(** * Intervals.icu MCP tools: response shaping and derived metrics

    A shallow embedding of the tool functions of [intervals_icu_mcp/tools]
    (athlete, curves, performance, activity_analysis, activities, wellness,
    gear) together with the properties their specification states.

    Conventions of the embedding:
    - a Python [dict] with string keys is a [gmap string pyval]; only key
      presence and the stored values are observed, never iteration order;
    - Python numbers are [Z] (int) and [Q] (float).  Every finite float is a
      rational, and comparisons between numbers are exact in Python.  A
      product, difference or quotient of floats is the exact result rounded
      to the nearest binary64 number ([round_float]), as the machine
      computes it; overflow to infinity is not modelled;
    - [None]-able attributes are [option]s, and Python truthiness is spelled
      out ([None], [0], [0.0] and the empty string are falsy);
    - a tool is a computation in a small monad that records the API client
      being constructed, the requests sent, and a raised exception. *)

From Stdlib Require Import QArith Qround Qabs Qpower Lqa Ascii.
From stdpp Require Import gmap strings list fin_maps pretty sorting.

Set Warnings "-register-all,-clear-no-such-hyp".
#[local] Open Scope Z_scope.

(* ===================================================================== *)
(** * Python values *)
(* ===================================================================== *)

Inductive pyval :=
| VNone
| VBool (b : bool)
| VInt (z : Z)
| VNum (q : Q)
| VStr (s : string)
| VList (l : list pyval)
| VDict (d : gmap string pyval).

Abbreviation dict := (gmap string pyval).

(** [x > y] and [x < y] on numbers. *)
Definition Qgtb (x y : Q) : bool := negb (Qle_bool x y).
Definition Qltb (x y : Q) : bool := negb (Qle_bool y x).

(** Truthiness of optional attributes ([if record.field:]). *)
Definition truthy_num (x : option Q) : bool :=
  match x with Some q => negb (Qeq_bool q 0) | None => false end.
Definition truthy_int (x : option Z) : bool :=
  match x with Some z => negb (z =? 0) | None => false end.
Definition truthy_str (x : option string) : bool :=
  match x with Some s => negb (String.eqb s "") | None => false end.

(** [x if x is not None else None] rendered as a value. *)
Definition of_opt {A} (f : A → pyval) (x : option A) : pyval :=
  match x with Some a => f a | None => VNone end.

(** [if cond: d[k] = v]. *)
Definition set_if (cond : bool) (k : string) (v : pyval) (d : dict) : dict :=
  if cond then <[k := v]> d else d.

(** [if x is not None: d[k] = f(x)]. *)
Definition set_some {A} (x : option A) (k : string) (f : A → pyval) (d : dict) : dict :=
  match x with Some a => <[k := f a]> d | None => d end.

(** [not d] for a dict: it has no key. *)
Definition dict_empty (d : dict) : bool := (size d =? 0)%nat.

(** [int(x)] on a float: truncation toward zero. *)
Definition py_int (x : Q) : Z := Z.quot (Qnum x) (Z.pos (Qden x)).

(** [round(x, ndigits)] for [ndigits >= 0]: the nearest multiple of
    [10 ** -ndigits], a tie going to the even one.  (The float that Python
    returns is the double nearest to this decimal, and is printed as it.) *)
Definition round_half_even (x : Q) : Z :=
  let f := Qfloor x in
  match Qcompare (x - inject_Z f) (1 # 2) with
  | Lt => f
  | Gt => f + 1
  | Eq => if Z.even f then f else f + 1
  end.
Definition py_round (x : Q) (ndigits : Z) : Q :=
  (inject_Z (round_half_even (x * inject_Z (10 ^ ndigits))) / inject_Z (10 ^ ndigits))%Q.

(** ** Floats

    A Python float is a binary64 number: [m * 2^e] with [|m| < 2^53] and
    [e >= -1074].  [pow2 e] is [2^e]; [Qlog2 x] is the integer part of the
    binary logarithm of a positive [x]; [ulp_exponent x] is the exponent of
    the last binary digit that a double near [x] keeps: 52 places below the
    leading one, and never below [2^-1074]. *)
Definition pow2 (e : Z) : Q := (2 ^ e)%Q.

Definition Qlog2 (x : Q) : Z :=
  let l := Z.log2 (Qnum x) - Z.log2 (Z.pos (Qden x)) in
  if Qle_bool (pow2 l) x then l else l - 1.

Definition ulp_exponent (x : Q) : Z := Z.max (Qlog2 (Qabs x) - 52) (-1074).

(** The double nearest to [x], a tie going to the even one. *)
Definition round_float (x : Q) : Q :=
  let e := ulp_exponent x in
  (inject_Z (round_half_even (x / pow2 e)) * pow2 e)%Q.

(** [float(n)] for an int, a decimal literal such as [0.7], and the
    operations [x * y], [x - y] and [x / y] on floats. *)
Definition float_of_int (n : Z) : Q := round_float (inject_Z n).
Definition float_lit (x : Q) : Q := round_float x.
Definition fmul (x y : Q) : Q := round_float (x * y).
Definition fsub (x y : Q) : Q := round_float (x - y).
Definition fdiv (x y : Q) : Q := round_float (x / y).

_EXERCISE OBJECTIVE_
Set down the records once more, character for character.

_RESULT FOR THIS EXERCISE_
(** * Intervals.icu MCP tools: response shaping and derived metrics

    A shallow embedding of the tool functions of [intervals_icu_mcp/tools]
    (athlete, curves, performance, activity_analysis, activities, wellness,
    gear) together with the properties their specification states.

    Conventions of the embedding:
    - a Python [dict] with string keys is a [gmap string pyval]; only key
      presence and the stored values are observed, never iteration order;
    - Python numbers are [Z] (int) and [Q] (float).  Every finite float is a
      rational, and comparisons between numbers are exact in Python.  A
      product, difference or quotient of floats is the exact result rounded
      to the nearest binary64 number ([round_float]), as the machine
      computes it; overflow to infinity is not modelled;
    - [None]-able attributes are [option]s, and Python truthiness is spelled
      out ([None], [0], [0.0] and the empty string are falsy);
    - a tool is a computation in a small monad that records the API client
      being constructed, the requests sent, and a raised exception. *)

From Stdlib Require Import QArith Qround Qabs Qpower Lqa Ascii.
From stdpp Require Import gmap strings list fin_maps pretty sorting.

Set Warnings "-register-all,-clear-no-such-hyp".
#[local] Open Scope Z_scope.

(* ===================================================================== *)
(** * Python values *)
(* ===================================================================== *)

Inductive pyval :=
| VNone
| VBool (b : bool)
| VInt (z : Z)
| VNum (q : Q)
| VStr (s : string)
| VList (l : list pyval)
| VDict (d : gmap string pyval).

Abbreviation dict := (gmap string pyval).

(** [x > y] and [x < y] on numbers. *)
Definition Qgtb (x y : Q) : bool := negb (Qle_bool x y).
Definition Qltb (x y : Q) : bool := negb (Qle_bool y x).

(** Truthiness of optional attributes ([if record.field:]). *)
Definition truthy_num (x : option Q) : bool :=
  match x with Some q => negb (Qeq_bool q 0) | None => false end.
Definition truthy_int (x : option Z) : bool :=
  match x with Some z => negb (z =? 0) | None => false end.
Definition truthy_str (x : option string) : bool :=
  match x with Some s => negb (String.eqb s "") | None => false end.

(** [x if x is not None else None] rendered as a value. *)
Definition of_opt {A} (f : A → pyval) (x : option A) : pyval :=
  match x with Some a => f a | None => VNone end.

(** [if cond: d[k] = v]. *)
Definition set_if (cond : bool) (k : string) (v : pyval) (d : dict) : dict :=
  if cond then <[k := v]> d else d.

(** [if x is not None: d[k] = f(x)]. *)
Definition set_some {A} (x : option A) (k : string) (f : A → pyval) (d : dict) : dict :=
  match x with Some a => <[k := f a]> d | None => d end.

(** [not d] for a dict: it has no key. *)
Definition dict_empty (d : dict) : bool := (size d =? 0)%nat.

(** [int(x)] on a float: truncation toward zero. *)
Definition py_int (x : Q) : Z := Z.quot (Qnum x) (Z.pos (Qden x)).

(** [round(x, ndigits)] for [ndigits >= 0]: the nearest multiple of
    [10 ** -ndigits], a tie going to the even one.  (The float that Python
    returns is the double nearest to this decimal, and is printed as it.) *)
Definition round_half_even (x : Q) : Z :=
  let f := Qfloor x in
  match Qcompare (x - inject_Z f) (1 # 2) with
  | Lt => f
  | Gt => f + 1
  | Eq => if Z.even f then f else f + 1
  end.
Definition py_round (x : Q) (ndigits : Z) : Q :=
  (inject_Z (round_half_even (x * inject_Z (10 ^ ndigits))) / inject_Z (10 ^ ndigits))%Q.

(** ** Floats

    A Python float is a binary64 number: [m * 2^e] with [|m| < 2^53] and
    [e >= -1074].  [pow2 e] is [2^e]; [Qlog2 x] is the integer part of the
    binary logarithm of a positive [x]; [ulp_exponent x] is the exponent of
    the last binary digit that a double near [x] keeps: 52 places below the
    leading one, and never below [2^-1074]. *)
Definition pow2 (e : Z) : Q := (2 ^ e)%Q.

Definition Qlog2 (x : Q) : Z :=
  let l := Z.log2 (Qnum x) - Z.log2 (Z.pos (Qden x)) in
  if Qle_bool (pow2 l) x then l else l - 1.

Definition ulp_exponent (x : Q) : Z := Z.max (Qlog2 (Qabs x) - 52) (-1074).

(** The double nearest to [x], a tie going to the even one. *)
Definition round_float (x : Q) : Q :=
  let e := ulp_exponent x in
  (inject_Z (round_half_even (x / pow2 e)) * pow2 e)%Q.

(** [float(n)] for an int, a decimal literal such as [0.7], and the
    operations [x * y], [x - y] and [x / y] on floats. *)
Definition float_of_int (n : Z) : Q := round_float (inject_Z n).
Definition float_lit (x : Q) : Q := round_float x.
Definition fmul (x y : Q) : Q := round_float (x * y).
Definition fsub (x y : Q) : Q := round_float (x - y).
Definition fdiv (x y : Q) : Q := round_float (x / y).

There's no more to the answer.